Touch point 3 is VA's Combat Veteran Call Center, which contacts oef/oif Veterans to ensure they are aware of VA services and benefits. Seriously injured or ill Veterans who have previously used the VA medical system and oef/oif Veterans discharged from the military, who have not accessed VA healthcare have been targeted as priorities. In its first year, the call center made over 700,000 phone calls and either contacted or left messages for 515,000 RC members.

Touch point 4 is DoD's Yellow Ribbon Program (yrp), where VA staff provides "boots on the ground" for Yellow Ribbon events initiated in 2009 for each of the services during the 30-60-90 days post-deployment cycle. VA has supported over 665 events Nationwide, reaching over 80,000 service members and 54,000 family members.

Touch point 5 is DoD's Post-Deployment Health Reassessment (pdhra). VA supports the health assessment conducted by DoD providers and is able to link RC Veterans with appointments to VA for mental health or other follow-up requirements. Of 298,000 RC Veterans screened, 107,000 have been referred for further evaluation. 61,500 members received appointments for healthcare and 25,000 to Vet Centers for readjustment counseling.

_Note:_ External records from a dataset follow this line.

(** The consumer has the first of two batches; the worker fills the second
    one, finds the free queue empty and waits, and the teardown comes. *)
Lemma exposed_data_is_stable_witness :
  let env := seq_env true true CPU (λ _, None) in
  let param := mkLayerParameter "data" "Data" 2 in
  let top_ := [mkTopBlob [] None; mkTopBlob [] None] in
  let sched0 := repeat ev_worker 5 ++ repeat ev_consumer 4 in
  let sched := repeat ev_worker 6 ++ [ev_interrupt; ev_worker] in
  (consumer (run env (start env param top_) sched0) = C_idle
   ∧ prefetch_current_ (run env (start env param top_) sched0) ≠ None
   ∧ ev_consumer ∉ sched)
  ∧ top_data (run env (start env param top_) sched0) 0 = Some [0%Z]
  ∧ top_data (run env (start env param top_) (sched0 ++ sched)) 0
    = Some [0%Z]
  ∧ prefetch_full_ (run env (start env param top_) (sched0 ++ sched)) = [1].
Proof.
  intros env param top_ sched0 sched.
  assert (ev_consumer ∉ sched) as Hni.
  { unfold sched. simpl.
    repeat (apply not_elem_of_cons; split; [discriminate|]).
    apply not_elem_of_nil. }
  assert (consumer (run env (start env param top_) sched0) = C_idle)
    as Hc by reflexivity.
  assert (prefetch_current_ (run env (start env param top_) sched0) ≠ None)
    as Hcur by (vm_compute; discriminate).
  split; [split; [exact Hc|split; [exact Hcur|exact Hni]]|].
  split; [reflexivity|].
  destruct (exposed_data_is_stable env param top_ sched0 sched Hc Hcur Hni)
    as (_ & _ & _ & _ & Hkeep & _).
  split; [|reflexivity]. rewrite Hkeep. reflexivity.
Defined.

(** ** How far the worker runs ahead *)

Section RunAhead.
Variables (cpu_only ndebug : bool) (m : Brew) (cuda : nat → option string).
Let env := seq_env cpu_only ndebug m cuda.
Implicit Types (s : State nat).

Lemma fills_inv_worker_step s :
  fills_inv s → fills_inv (worker_step env s).
Proof.
  intros [Hsrc Hund].
  destruct (worker_step_frame env s) as (_ & Hc & Hcur & Hobs & _).
  unfold fills_inv, popped. rewrite Hc, Hcur, Hobs. split; [|done].
  unfold popped in Hsrc. rewrite worker_step_full.
  unfold worker_step, CUDA_CHECK, must_stop, async_gpu_push,
    cudaStreamSynchronize, LOG.
  destruct (worker s) eqn:Hw; worker_cases env s; rewrite ?Hw;
    simpl; rewrite ?length_app; simpl; try lia.
  all: simpl in *; unfold seq_load_batch in *; simplify_eq; simpl; lia.
Qed.
(** * Marigold normals pipeline: a shallow embedding and its properties

    The development follows
    [src/diffusers/pipelines/marigold/pipeline_marigold_normals.py].

    - Python integers are [Z]; [//] and [%] are [Z.div] and [Z.modulo]
      (both round towards minus infinity, the sign of [%] follows the
      divisor, as in Python), with the division by zero written out.
    - A raised exception is the [Raise] branch of [result].
    - A torch tensor (or numpy array) is its dtype, its shape and its
      elements addressed by multi-index.
    - Floating-point elements are kept behind the [Scalar] interface; its
      instance is IEEE 754 arithmetic in the format of the tensor's dtype
      (the Standard Library's [spec_float]).
    - A call of the pipeline is a computation on a state: the pipeline, the
      state of its scheduler and of the generators, and the list of the
      collaborators invoked so far.
    - [logger.warning] calls do not change the control flow and are left
      out. *)

From Stdlib Require Import String ZArith List Bool Lia Arith.
From Stdlib Require Import SpecFloat.
Import ListNotations.

Set Implicit Arguments.

(** ** Exceptions *)

(** The [ValueError]s raised by the file, one constructor per [raise], and
    the two of Python itself that the code can meet. *)
Inductive message : Type :=
  | ExtremeAspectRatio          (* "Extreme aspect ratio of the input image" *)
  | DtypeSignedInteger          (* "... cannot be a signed integer." *)
  | DtypeComplex                (* "... cannot be complex." *)
  | DtypeBoolean                (* "... cannot be boolean." *)
  | DtypeNotSupported           (* "Image dtype=... is not supported." *)
  | NotOneOrThreeChannel        (* "Input image is not 1- or 3-channel" *)
  | NotTwoThreeFourDim          (* "Input image is not a 2-, 3-, or 4-dimensional tensor." *)
  | OutsideRange                (* "Input image data is partially outside of the [-1,1] range." *)
  | StepsUnresolved             (* "`num_inference_steps` is not specified ..." *)
  | StepsNotPositive            (* "`num_inference_steps` must be positive." *)
  | EnsembleNotPositive         (* "`ensemble_size` must be positive." *)
  | ResolutionUnresolved        (* "`processing_resolution` is not specified ..." *)
  | ResolutionNegative          (* "`processing_resolution` must be non-negative ..." *)
  | ResolutionNotMultiple       (* "`processing_resolution` must be a multiple of ..." *)
  | ResampleInput               (* "`resample_method_input` takes string values ..." *)
  | ResampleOutput              (* "`resample_method_output` takes string values ..." *)
  | BatchNotPositive            (* "`batch_size` must be positive." *)
  | OutputFormat                (* "`output_prediction_format` must be one of `pt` or `np`." *)
  | LatentAndGenerator          (* "`input_latent` and `generator` cannot be used together." *)
  | EnsemblingKwargsNotDict     (* "`ensembling_kwargs` must be a dictionary." *)
  | VisualizationKwargsNotDict  (* "`output_visualization_kwargs` must be a dictionary." *)
  | ImageDimension              (* "`image` has unsupported dimension or shape" *)
  | ImageType                   (* "Unsupported `image` type" *)
  | LatentNotTensor             (* "`input_latent` must be a torch.FloatTensor." *)
  | LatentDimension             (* "`input_latent` has unsupported dimensions or shape" *)
  | LatentShape                 (* "`input_latent` has unexpected shape=... expected=..." *)
  | GeneratorDevice             (* "`generator` device differs from the pipeline's device." *)
  | GeneratorCount              (* "The number generators must match ..." *)
  | GeneratorListDevice         (* "At least one of the `generator` devices differs ..." *)
  | GeneratorType               (* "Unsupported generator type" *)
  | NaNValues                   (* "NaN values detected, ..." *)
  | NonFiniteValues             (* "Non-finite values detected, ..." *)
  | NonUnitVectors              (* "Non-unit vectors detected, ..." *)
  | NegativeZ                   (* "Negative Z-component detected, ..." *)
  | UnpackShape                 (* Python's "not enough values to unpack" *)
  | RangeStepZero.              (* Python's "range() arg 3 must not be zero" *)

Inductive exn : Type :=
  | ValueError (m : message)
  | AssertionError
  | ZeroDivisionError
  | RuntimeError          (* raised inside torch *)
  | NotImplementedError   (* raised inside torch *)
  | TypeError
  | AttributeError
  | IndexError.           (* raised inside torch *)

Inductive result (A : Type) : Type :=
  | Ok (a : A)
  | Raise (e : exn).
Arguments Ok {A} a.
Arguments Raise {A} e.

Definition bind {A B} (r : result A) (k : A -> result B) : result B :=
  match r with
  | Ok a => k a
  | Raise e => Raise e
  end.
(** * JunctionMLPEvaluator

    A shallow embedding of
    [modules/prediction/evaluator/vehicle/junction_mlp_evaluator.cc]
    and the properties its specification states about it.

    Conventions of the embedding.
    - A C++ [double] is read as a real number ([R]): arithmetic is exact.
      The sector quantisation, where rounding decides which entries of a
      vector are read and written, is examined a second time on the
      kernel's binary64 numbers, in [Module Binary64].
    - An [int] is a [Z]; a [std::vector<double>] is a [list R]; the
      [std::unordered_map<std::string, double>] is a [gmap string R].
    - Protobuf messages are records with the accessors the evaluator
      calls; an optional sub-message the evaluator tests with [has_*] is
      an [option].
    - [operator[]] on a vector and the indexed accessor of a repeated
      field do no bounds check: an index out of range is undefined
      behaviour, which the embedding reports as [Fault OutOfRange].  A
      failed [CHECK] is [Fault CheckFailed].  The sampling loop of the
      trajectory cost runs on fuel; [Fault OutOfFuel] says the fuel given
      was too small.

    Where the reading of [double] as [R] and the code on binary64 part.
    - The sector of an angle stays in 0 to 11 on [R] and reaches 12 on
      binary64 (C10); the sectors the blending step and the feature
      extraction compute for one exit agree on [R] away from the
      obstacle's own position and differ on binary64 (C5, C6).  The
      statements on the junction feature block and on the blend
      therefore take the sector index as the code computed it.
    - The sample time of the trajectory cost is accumulated, one
      addition of the resolution after the other; on [R] this is the
      multiple of the resolution, on binary64 it is not, and a small
      positive resolution may leave the time where it is.
    - Sums and quotients round on binary64; a quotient by a junction
      range of 0 is an infinity or a NaN there, and 0 on [R].
    - The obstacle and the model are total values: the [CHECK_NOTNULL]
      of lines 63, 145 and 315 have no counterpart.

    Where the claims of the specification are settled.
    - C1 [single_exit_sequence_is_shifted]: what the single-exit
      shortcut appends.
    - C2 [dimension_mismatch_is_not_a_no_op] and
      C3 [missing_position_is_not_a_no_op]: what [Evaluate] does with an
      empty probability or feature vector.
    - C4 [ComputeProbability_ignores_feature_values]: the forward pass;
      [layers_from_feature_values] is the loop over the layers against
      the forward pass of the spec.
    - C5 [blend_reads_past_the_sequence]: the blend of a sector with its
      two neighbours, and the sector index 12.
    - C6 [sector_assignments_disagree]: the two sector computations.
    - C7 [lane_sequence_overwritten_iff_matched]: the assignment to the
      lane sequences.
    - C8 [ego_features_fallback]: the ego features without a pose.
    - C9 [trajectory_cost_nonnegative]: the trajectory cost.
    - C10 [sector_index_reaches_12_on_binary64]: the range of the sector
      index; [junction_sector_range] and [blend_sector_range] are the
      range in exact arithmetic.

    Further properties of the code, in the last part of the file.
    - X1, X2: [ComputeMean], the helper of the anonymous namespace.
    - X3 to X7, X9: what [Evaluate] returns early, logs and leaves as it
      was, when it stops at the check of the history size, and when it
      never ends.
    - X10: the feature vector is extended by all 79 values or not at all.
    - X11 to X16: the junction feature block sector by sector, the
      rotation into the obstacle's frame and the sector of an angle in
      exact arithmetic, and the trajectory cost as the maximum over the
      samples.
    - X17 to X19: the network on the empty input and its later layers.
    - X20: the keys and the values of the exit map. *)

From Stdlib Require Import Reals Lra Lia ZArith.
From Stdlib Require Floats.
From stdpp Require Import base option list gmap strings.

(** ** Outcomes of fallible code *)

Inductive fault : Type :=
| OutOfRange
| CheckFailed
| OutOfFuel.

Inductive outcome (A : Type) : Type :=
| Done (a : A)
| Fault (f : fault).
Arguments Done {A} a.
Arguments Fault {A} f.

#[global] Instance outcome_ret : MRet outcome := λ A a, Done a.
#[global] Instance outcome_bind : MBind outcome :=
  λ A B k m, match m with Done a => k a | Fault f => Fault f end.

(** The monadic left fold that the [for] loops of the evaluator are. *)
Fixpoint foldM {S A : Type} (body : S → A → outcome S) (s : S) (l : list A)
  : outcome S :=
  match l with
  | [] => Done s
  | a :: l' => s' ← body s a; foldM body s' l'
  end.

(** [v[i]]: no bounds check in the source. *)
Definition at_ {A : Type} (v : list A) (i : Z) : outcome A :=
  if bool_decide (0 ≤ i)%Z then
    match v !! Z.to_nat i with
    | Some a => Done a
    | None => Fault OutOfRange
    end
  else Fault OutOfRange.

(** [v[i] = a]. *)
Definition set_at {A : Type} (v : list A) (i : Z) (a : A) : outcome (list A) :=
  if bool_decide (0 ≤ i < Z.of_nat (length v))%Z
  then Done (<[Z.to_nat i := a]> v)
  else Fault OutOfRange.

(** ** The C library on real numbers *)

Module cmath.
Local Open Scope R_scope.

Definition M_PI : R := PI.

(** [std::atan2(y, x)]: the angle of the point [(x, y)], in (-pi, pi],
    and 0 at the origin. *)
Definition atan2 (y x : R) : R :=
  if Rlt_dec 0 x then atan (y / x)
  else if Rlt_dec x 0 then
         if Rle_dec 0 y then atan (y / x) + PI else atan (y / x) - PI
  else if Rlt_dec 0 y then PI / 2
  else if Rlt_dec y 0 then - (PI / 2)
  else 0.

Touch point 6 is VA's partnership with the National Guard and the training of Transition Assistance Advisors (taa's), who work for the adjutant general in each state. TAAs have reached out to over 360,000 RC Veterans and referred over 76,000 to VA for services or benefits.

Touch point 7 is the new Internet Web page for oef/oif Veterans. The site uses blogs and other social media tools to engage this new generation of Veterans. There is also a section on the Web site for women Veterans and family members. John Brown serves as director of VA's oef/oif Outreach Office.

In closing, I ask all of you to talk to your Soldiers and Airmen--stress the importance of registering with VA as soon as they are eligible. Many view VA as an organization for old men, but it will become important to them in 10, 15, 20, or 25 years.

Again, thanks for this invitation. I hope you have a productive conference. I wish you all well in your service to our Nation. God bless each of you, God bless our Veterans, and may God continue to bless our wonderful country. Thank you.